A short, honest answer

Prayer is talking to God. Not performance, not ritual, not a magic incantation. You can do it with no special words, no special posture, no clergy, and no minimum belief level. The Christian tradition has historically held that God hears the unpracticed prayer as well as the practiced one — sometimes better.

Five things that quietly stop people from praying

Most people who say they cannot pray are running into one of these. Naming them helps.

1. You think you need to feel something. Prayer is not a feeling. Many of the most-quoted prayers in the Bible were prayed by people who felt nothing or worse. The feelings — when they come — come later, and sometimes not at all. Feelings are not the test.

2. You think you need to know what to say. You do not. According to one of the gospel accounts, Jesus' closest followers asked him to teach them how to pray. He did not hand them a technique. He handed them a short, simple template (now called the Lord's Prayer) and told them not to use a lot of words.

3. You think you have to feel worthy. Christianity's specific claim is the opposite — that the people most welcomed to pray are the people least sure they qualify. Almost every figure the Bible holds up as a serious pray-er was, at some point, in the middle of doing something they were not proud of.

4. You think prayer should produce results on demand. Christianity does not promise vending-machine outcomes. It promises presence and, over time, formation. Many honest pray-ers say the changes inside them turned out to be bigger than the changes they had been asking for.

5. You think it would not count if it is your first time.
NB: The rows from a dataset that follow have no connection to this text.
(** The sentence is put in front with one space: the first piece of the
    body is a prefix of the body. *)
Lemma intro_prepends (content keyword : str) :
  let out := _ensure_keyword_in_intro content keyword in
  out = content \/ out = new_intro keyword ++ u " " ++ content.
Proof.
  cbv zeta. unfold _ensure_keyword_in_intro. cbv zeta.
  match goal with
  | |- context [startswith ?fp content] =>
      assert (Hfp : startswith fp content = true)
  end.
  { destruct (contains [Re.NL] content).
    - apply hd_split_prefix. discriminate.
    - apply startswith_take. }
  rewrite Hfp.
  match goal with
  | |- context [if ?b then _ else _] => destruct b
  end; [right | left]; reflexivity.
Qed.

End SentencePass.

(** X7.  A split point, when there is one, leaves at least eight words in
    front of it and at least three behind, and lies among the first twenty
    words. *)
Theorem split_point_bounds {U : Unicode} (words : list str) (k : nat) :
  _find_best_split_point words = Some k ->
  8 <= k <= 20 /\ k + 3 <= length words.
Proof.
  unfold _find_best_split_point, split_positions.
  assert (Hin : forall i, In i (seq 8 (Nat.min (length words - 3) 20 - 8)) ->
                          8 <= i < 20 /\ i + 4 <= length words).
  { intros i Hi. apply in_seq in Hi. lia. }
  match goal with
  | |- match ?x with _ => _ end = _ -> _ => destruct x as [i|] eqn:E1
  end.
  - intros H. injection H as <-. apply find_some in E1. destruct E1 as [Hi _].
    apply Hin in Hi. lia.
  - match goal with
    | |- match ?x with _ => _ end = _ -> _ => destruct x as [i|] eqn:E2
    end; [|discriminate].
    intros H. injection H as <-. apply find_some in E2. destruct E2 as [Hi _].
    apply Hin in Hi. lia.
Qed.

Lemma split_point_bounds_witness :
  let words :=
    split_ws (u "a impressora imprime documentos e fotos com tanque de tinta, copia e digitaliza com boa velocidade e tem conexão sem fio para o celular") in
  8 <= 11 <= 20 /\ 11 + 3 <= length words.
Proof.
  apply (split_point_bounds
           (split_ws (u "a impressora imprime documentos e fotos com tanque de tinta, copia e digitaliza com boa velocidade e tem conexão sem fio para o celular")) 11).
  vm_compute. reflexivity.
Defined.
(** * ZstdProcessor (zstd.js): a shallow embedding and its properties

    The class [ZstdProcessor] of [zstd.js] wraps an external Zstandard codec
    ([@oneidentity/zstd-js]).  The codec itself is not part of the program:
    it is a record of three functions that either return bytes or throw.
    Everything the class does around it (option defaults, chunking loop,
    progress callback, output assembly, metrics, error wrapping) is modelled
    below as the source has it.

    Conventions of the model.
    - A [Uint8Array] is a [list byte]; its [length] is read as a [Z].
    - Integer JavaScript numbers are [Z] (exact below 2^53); the results of
      the floating point operations of the program ([/] and [-] on times) are
      rationals rounded by an abstract rounding function [rnd].
    - [throw new Error(msg)] is the outcome [Thrown], with the error's class
      name and message.
    - The [for] loop of [streamCompress] runs on fuel; [OutOfFuel] is the
      outcome of a run that needs more iterations than the fuel given.
    - One call runs at a time: nothing is interleaved at the [await] of
      [streamCompress]; the yield is recorded in the log only.  A progress
      callback returns or throws; it does not call back into the
      processor. *)

From Stdlib Require Import List ZArith QArith Qminmax Lia String Bool Sorted.
From Stdlib Require Import Strings.Byte.
Import ListNotations.

Set Implicit Arguments.

Local Open Scope string_scope.
Local Open Scope list_scope.
Local Open Scope Z_scope.

(** ** Bytes and the JavaScript primitives the class uses *)

Definition bytes : Type := list byte.

(** [a.length] *)
Definition jsLength {A : Type} (a : list A) : Z := Z.of_nat (List.length a).

(** [%TypedArray%.prototype.slice(start, end)]: a negative index counts from
    the end, both indices are clamped to [0, length], and an empty range
    gives an empty array. *)
Definition jsSlice {A : Type} (a : list A) (start finish : Z) : list A :=
  let len := jsLength a in
  let k := if start <? 0 then Z.max (len + start) 0 else Z.min start len in
  let final :=
    if finish <? 0 then Z.max (len + finish) 0 else Z.min finish len in
  firstn (Z.to_nat (final - k)) (skipn (Z.to_nat k) a).

(** [x || 1] on a number: [0] is falsy. *)
Definition jsOr1 (x : Z) : Z := if x =? 0 then 1 else x.

(** The value of a destructured option with a default: [{ f = d } = options]. *)
Definition withDefault {A : Type} (d : A) (o : option A) : A :=
  match o with Some a => a | None => d end.

(** A thrown value: the class name of the error and its message. *)
Record JsError : Type := mkError { errName : string; errMessage : string }.

(** [new Error(msg)] *)
Definition newError (msg : string) : JsError := mkError "Error" msg.

(** ** The external codec *)

(** The dictionary argument of a codec call: the call sites either leave it
    out or pass [this.dictionary], which is [null] until a dictionary is
    created. *)
Inductive DictArg : Type :=
| DictOmitted
| DictPassed (d : option bytes).

(** The part of the object returned by [ZstdInit()] that the class uses.
    [inl e] is a call that throws [e]. *)
Record ZstdCodec : Type := mkCodec {
  ZstdSimple_compress : bytes -> Z -> DictArg -> JsError + bytes;
  ZstdStream_compress : bytes -> Z -> bool -> DictArg -> JsError + bytes;
  ZstdStream_decompress : bytes -> DictArg -> JsError + bytes
}.

(** ** The processor and the world around it *)

Record Metrics : Type := mkMetrics {
  compressionTime : Q;
  decompressionTime : Q;
  originalSize : Z;
  compressedSize : Z
}.

Record ZstdProcessor : Type := mkProcessor {
  codec : option ZstdCodec;
  dictionary : option bytes;
  performanceMetrics : Metrics
}.

(** What a call does that is visible outside the processor. *)
Inductive Event : Type :=
| ConsoleLog (msg : string) (arg : option Z)
| SimpleCompressCall (data : bytes) (level : Z) (d : DictArg)
| StreamCompressCall (chunk : bytes) (level : Z) (d : DictArg)
| StreamDecompressCall (data : bytes) (d : DictArg)
| Progress (fraction : Q) (compressedChunkLength : Z)
| Yield.

(** [this], the number of [performance.now()] readings taken so far and the
    log of events, oldest first. *)
Record World : Type := mkWorld {
  self : ZstdProcessor;
  clock : nat;
  log : list Event
}.

Inductive Outcome (A : Type) : Type :=
| Returned (a : A)
| Thrown (e : JsError)
| OutOfFuel.

Arguments Returned {A} a.
Arguments Thrown {A} e.
Arguments OutOfFuel {A}.

(** A method body: a state transformer that returns, throws or runs out of
    fuel.  The world persists through a throw. *)
Definition M (A : Type) : Type := World -> Outcome A * World.

Definition ret {A : Type} (a : A) : M A := fun w => (Returned a, w).

Definition throw {A : Type} (e : JsError) : M A := fun w => (Thrown e, w).

Definition outOfFuel {A : Type} : M A := fun w => (OutOfFuel, w).

Definition bind {A B : Type} (m : M A) (k : A -> M B) : M B :=
  fun w =>
    match m w with
    | (Returned a, w') => k a w'
    | (Thrown e, w') => (Thrown e, w')
    | (OutOfFuel, w') => (OutOfFuel, w')
    end.

(** [try { body } catch (error) { handler(error) }] *)
Definition tryCatch {A : Type} (body : M A) (handler : JsError -> M A) : M A :=
  fun w =>
    match body w with
    | (Thrown e, w') => handler e w'
    | r => r
    end.

Declare Scope js_scope.
Delimit Scope js_scope with js.

Notation "x <- m ;; k" := (bind m (fun x => k))
  (at level 100, m at next level, right associativity) : js_scope.
Notation "m ;;; k" := (bind m (fun _ => k))
  (at level 100, right associativity) : js_scope.

Local Open Scope js_scope.

Definition getSelf : M ZstdProcessor := fun w => (Returned (self w), w).

Definition putSelf (p : ZstdProcessor) : M unit :=
  fun w => (Returned tt, mkWorld p (clock w) (log w)).

Definition emit (e : Event) : M unit :=
  fun w => (Returned tt, mkWorld (self w) (clock w) (log w ++ [e])).

(** A function of the codec that returns or throws. *)
Definition liftCall {A : Type} (r : JsError + A) : M A :=
  match r with
  | inr a => ret a
  | inl e => throw e
  end.

Definition setCodec (c : ZstdCodec) (p : ZstdProcessor) : ZstdProcessor :=
  mkProcessor (Some c) (dictionary p) (performanceMetrics p).

Definition setDictionary (d : bytes) (p : ZstdProcessor) : ZstdProcessor :=
  mkProcessor (codec p) (Some d) (performanceMetrics p).

Definition setMetrics (m : Metrics) (p : ZstdProcessor) : ZstdProcessor :=
  mkProcessor (codec p) (dictionary p) m.

(** [typedArray.set(source, offset)]: overwrites [source.length] elements
    from [offset]; a source that does not fit throws a [RangeError]. *)
Definition typedArraySet (target source : bytes) (offset : Z)
    : JsError + bytes :=
  if (offset <? 0) || (jsLength target <? offset + jsLength source)
  then inl (mkError "RangeError" "offset is out of bounds")
  else inr (firstn (Z.to_nat offset) target ++ source
            ++ skipn (Z.to_nat (offset + jsLength source)) target).

(** [new Uint8Array(n)] *)
Definition newUint8Array (n : Z) : bytes := repeat x00 (Z.to_nat n).

(** ** The class *)

(** [options] of [compressWithProgress]: an absent property takes the default
    of the destructuring pattern. *)
Record CompressionOptions : Type := mkOptions {
  level : option Z;
  useStream : option bool;
  useDictionary : option bool;
  chunkSize : option Z
}.

(** A progress callback: it is handed the fraction and the length of the
    compressed chunk, and returns ([None]) or throws ([Some e]).  It does
    nothing else: a callback that calls the processor's methods or writes
    to the input while a call is running is outside this model, and so is
    any other code run at the [await] of the loop. *)
Definition Callback : Type := Q -> Z -> option JsError.

(** The object [getMetrics] returns. *)
Record MetricsSnapshot : Type := mkSnapshot {
  snapCompressionTime : Q;
  snapDecompressionTime : Q;
  snapOriginalSize : Z;
  snapCompressedSize : Z;
  compressionRatio : Q
}.

(** [constructor()] *)
Definition newZstdProcessor : ZstdProcessor :=
  mkProcessor None None (mkMetrics 0 0 0 0).

Section Processor.

(** Rounding of a real result to a double. *)
Variable rnd : Q -> Q.

(** The successive readings of [performance.now()]. *)
Variable perf_now : nat -> Q.

(** What [await ZstdInit()] gives. *)
Variable ZstdInit : JsError + ZstdCodec.

(** [a / b] on numbers holding integers *)
Definition jsDiv (a b : Z) : Q := rnd (inject_Z a / inject_Z b).

(** [a - b] on numbers *)
Definition jsSub (a b : Q) : Q := rnd (a - b).

Definition performanceNow : M Q :=
  fun w =>
    (Returned (perf_now (clock w)), mkWorld (self w) (S (clock w)) (log w)).

(** [this.codec.<member>]: reading a member of [null] throws. *)
Definition withCodec {A : Type} (f : ZstdCodec -> M A) : M A :=
  p <- getSelf ;;
  match codec p with
  | Some c => f c
  | None => throw (mkError "TypeError" "Cannot read properties of null")
  end.

Definition callSimpleCompress (data : bytes) (level : Z) (d : DictArg)
    : M bytes :=
  withCodec (fun c =>
    emit (SimpleCompressCall data level d) ;;;
    liftCall (ZstdSimple_compress c data level d)).

Definition callStreamCompress (chunk : bytes) (level : Z) (d : DictArg)
    : M bytes :=
  withCodec (fun c =>
    emit (StreamCompressCall chunk level d) ;;;
    liftCall (ZstdStream_compress c chunk level true d)).

Definition callStreamDecompress (data : bytes) (d : DictArg) : M bytes :=
  withCodec (fun c =>
    emit (StreamDecompressCall data d) ;;;
    liftCall (ZstdStream_decompress c data d)).

Definition invokeCallback (cb : Callback) (progress : Q) (n : Z) : M unit :=
  emit (Progress progress n) ;;;
  match cb progress n with
  | Some e => throw e
  | None => ret tt
  end.

Definition init : M unit :=
  tryCatch
    (c <- liftCall ZstdInit ;;
     p <- getSelf ;;
     putSelf (setCodec c p) ;;;
     emit (ConsoleLog "ZSTD library initialized successfully" None))
    (fun error =>
       throw (newError ("Failed to initialize ZSTD: " ++ errMessage error))).

Definition createDictionary (sampleData : bytes) : M (option bytes) :=
  p <- getSelf ;;
  putSelf (setDictionary
             (jsSlice sampleData 0 (Z.min (jsLength sampleData) 1024)) p) ;;;
  p <- getSelf ;;
  emit (ConsoleLog "Created dictionary of size:"
          (option_map (fun d => jsLength d) (dictionary p))) ;;;
  p <- getSelf ;;
  ret (dictionary p).

(** The [for] loop of [streamCompress], from the test [i < data.length]. *)
Fixpoint streamLoop (fuel : nat) (data : bytes) (level : Z)
    (useDictionary : bool) (chunkSize : Z)
    (progressCallback : option Callback)
    (i : Z) (chunks : list bytes) : M (list bytes) :=
  match fuel with
  | O => outOfFuel
  | S fuel' =>
      if i <? jsLength data then
        let chunk := jsSlice data i (i + chunkSize) in
        compressedChunk <-
          (if useDictionary
           then p <- getSelf ;;
                callStreamCompress chunk level (DictPassed (dictionary p))
           else callStreamCompress chunk level DictOmitted) ;;
        let chunks' := chunks ++ [compressedChunk] in
        match progressCallback with
        | Some cb =>
            let progress :=
              Qmin (jsDiv (i + chunkSize) (jsLength data)) 1 in
            invokeCallback cb progress (jsLength compressedChunk)
        | None => ret tt
        end ;;;
        emit Yield ;;;
        streamLoop fuel' data level useDictionary chunkSize
          progressCallback (i + chunkSize) chunks'
      else ret chunks
  end.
It counts.

What Jesus actually said about how to pray

Jesus addressed this question directly. The two key passages are short and specific.

Keep it simple. In one of the gospel accounts, he told a crowd: "When you pray, do not keep on babbling like pagans, for they think they will be heard because of their many words. Do not be like them, for your Father knows what you need before you ask him." The Christian tradition has historically read this as a strong push against the idea that prayer is performance. God is not impressed by length; he knows what is going on with you already.

Use this as a starting template. Immediately after, he gave the short prayer that has come to be called the Lord's Prayer:

Our Father in heaven, hallowed be your name, your kingdom come, your will be done, on earth as it is in heaven. Give us today our daily bread. And forgive us our debts, as we also have forgiven our debtors. And lead us not into temptation, but deliver us from the evil one.

("Hallowed" is an old English word meaning honored as holy. "Your kingdom" is Christian shorthand for God's good rule taking effect in the world.)

Notice the shape: praise of God, request for what you need today, confession, asking for help with what is hard. It is a template, not a script. Many Christians pray it word for word. Many more use it as a structure and fill in their own content.

A simple structure that works for almost anyone

If you want something to start with, this one is short, honest, and based on the Lord's Prayer's shape:

1. Praise. One sentence about who God is or what he is like. Even just "Thank you for being good" counts.

2. Today. What do you actually need today? Not what you think you should ask for — what is on you right now.

3. Confession. Anything you are carrying that you know is off — something done, something not done, something you are scared to look at. You do not need to perform it. Just name it.

4. Help. What is hard? What would you want help with that you are not currently asking for?

5. Listen. This is the part people most often skip. Sit for a minute. Do not try to fill the silence. The Christian tradition has always taught that prayer is conversation, not monologue — and that the response, when it comes, often comes quietly.

That is it. The whole thing can take three minutes. It can take forty-five. It does not have to be fluent.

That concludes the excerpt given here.